[Opening Material provided section]
(** * Tennis match tracker: scoring state machine, statistics and undo

    A shallow embedding of [tennistracker.cpp].  The interactive program keeps
    one [MatchState], mutates it point by point and stores full copies of it on
    a history stack for undo.  Here every C++ function that takes
    [MatchState&] becomes a function from states to states; the statements of
    a body are chained with [let] in source order.

    Conventions.
    - [int] is modelled by [Z] without wrap-around: signed overflow is
      undefined in C++, and every counter of the program is bounded by the
      number of points entered.  [%] is [Z.rem], [abs] is [Z.abs].
    - Players are the integers the source uses (0 for player 1, 1 for
      player 2); the source tests them with [x==0 ? .. : ..] everywhere and so
      does the model.
    - [std::vector] is a list, [push_back x] is [++ [x]], [v[i]] is the total
      lookup at [Z.to_nat i] and an assignment through [v[i]] is [alter].
      Indexing outside the vector is undefined in C++; the model reads the
      default element and leaves the vector unchanged there, and
      [running_wf] shows that this never happens in a reachable state.
    - Console output is dropped; console input is passed in as the already
      parsed menu answers. *)

From Stdlib Require Import ZArith Lia Bool String.
From stdpp Require Import base list.

Local Open Scope Z_scope.

(** ** Data *)

Inductive ServeType : Type := SERVE_NONE | SERVE_FIRST | SERVE_SECOND.
Inductive DecidingSetType : Type := DECIDING_REGULAR | DECIDING_TB10.

Record FormatConfig : Type := MkFormatConfig {
  games_to_win_set : Z;
  tiebreak_at_games : Z;
  set_tiebreak_points : Z;
  deciding : DecidingSetType;
  deciding_tb_points : Z
}.

Record PlayerStats : Type := MkPlayerStats {
  first_serves_attempted : Z;
  first_serves_in : Z;
  second_serves_attempted : Z;
  second_serves_in : Z;
  aces_first : Z;
  aces_second : Z;
  service_winners_first : Z;
  service_winners_second : Z;
  double_faults : Z;
  points_won_on_first_serve : Z;
  points_won_on_second_serve : Z;
  return_points_won_vs_first : Z;
  return_points_won_vs_second : Z;
  return_winners : Z;
  return_unforced_errors : Z;
  return_forced_errors : Z;
  rally_winners : Z;
  unforced_errors : Z;
  forced_errors_drawn : Z;
  net_points_won : Z;
  net_points_total : Z;
  break_points_won : Z;
  break_points_total : Z;
  points_won : Z;
  points_played : Z
}.

Definition inc_first_serves_attempted (s : PlayerStats) : PlayerStats :=
  MkPlayerStats (first_serves_attempted s + 1) (first_serves_in s)
    (second_serves_attempted s) (second_serves_in s) (aces_first s)
    (aces_second s) (service_winners_first s) (service_winners_second s)
    (double_faults s) (points_won_on_first_serve s)
    (points_won_on_second_serve s) (return_points_won_vs_first s)
    (return_points_won_vs_second s) (return_winners s)
    (return_unforced_errors s) (return_forced_errors s) (rally_winners s)
    (unforced_errors s) (forced_errors_drawn s) (net_points_won s)
    (net_points_total s) (break_points_won s) (break_points_total s)
    (points_won s) (points_played s).

Definition inc_first_serves_in (s : PlayerStats) : PlayerStats :=
  MkPlayerStats (first_serves_attempted s) (first_serves_in s + 1)
    (second_serves_attempted s) (second_serves_in s) (aces_first s)
    (aces_second s) (service_winners_first s) (service_winners_second s)
    (double_faults s) (points_won_on_first_serve s)
    (points_won_on_second_serve s) (return_points_won_vs_first s)
    (return_points_won_vs_second s) (return_winners s)
    (return_unforced_errors s) (return_forced_errors s) (rally_winners s)
    (unforced_errors s) (forced_errors_drawn s) (net_points_won s)
    (net_points_total s) (break_points_won s) (break_points_total s)
    (points_won s) (points_played s).

Definition inc_second_serves_attempted (s : PlayerStats) : PlayerStats :=
  MkPlayerStats (first_serves_attempted s) (first_serves_in s)
    (second_serves_attempted s + 1) (second_serves_in s) (aces_first s)
    (aces_second s) (service_winners_first s) (service_winners_second s)
    (double_faults s) (points_won_on_first_serve s)
    (points_won_on_second_serve s) (return_points_won_vs_first s)
    (return_points_won_vs_second s) (return_winners s)
    (return_unforced_errors s) (return_forced_errors s) (rally_winners s)
    (unforced_errors s) (forced_errors_drawn s) (net_points_won s)
    (net_points_total s) (break_points_won s) (break_points_total s)
    (points_won s) (points_played s).

Definition inc_second_serves_in (s : PlayerStats) : PlayerStats :=
  MkPlayerStats (first_serves_attempted s) (first_serves_in s)
    (second_serves_attempted s) (second_serves_in s + 1) (aces_first s)
    (aces_second s) (service_winners_first s) (service_winners_second s)
    (double_faults s) (points_won_on_first_serve s)
    (points_won_on_second_serve s) (return_points_won_vs_first s)
    (return_points_won_vs_second s) (return_winners s)
    (return_unforced_errors s) (return_forced_errors s) (rally_winners s)
    (unforced_errors s) (forced_errors_drawn s) (net_points_won s)
    (net_points_total s) (break_points_won s) (break_points_total s)
    (points_won s) (points_played s).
[Closing Material provided section]
__Task statement__
Above are the entries. Output exactly the lines beginning with the line that has "- Players are" and ending with the line that has "first_serves_in : Z;".

__Answer to the problem__
    - Players are the integers the source uses (0 for player 1, 1 for
      player 2); the source tests them with [x==0 ? .. : ..] everywhere and so
      does the model.
    - [std::vector] is a list, [push_back x] is [++ [x]], [v[i]] is the total
      lookup at [Z.to_nat i] and an assignment through [v[i]] is [alter].
      Indexing outside the vector is undefined in C++; the model reads the
      default element and leaves the vector unchanged there, and
      [running_wf] shows that this never happens in a reachable state.
    - Console output is dropped; console input is passed in as the already
      parsed menu answers. *)

From Stdlib Require Import ZArith Lia Bool String.
From stdpp Require Import base list.

Local Open Scope Z_scope.

(** ** Data *)

Inductive ServeType : Type := SERVE_NONE | SERVE_FIRST | SERVE_SECOND.
Inductive DecidingSetType : Type := DECIDING_REGULAR | DECIDING_TB10.

Record FormatConfig : Type := MkFormatConfig {
  games_to_win_set : Z;
  tiebreak_at_games : Z;
  set_tiebreak_points : Z;
  deciding : DecidingSetType;
  deciding_tb_points : Z
}.

Record PlayerStats : Type := MkPlayerStats {
  first_serves_attempted : Z;
  first_serves_in : Z;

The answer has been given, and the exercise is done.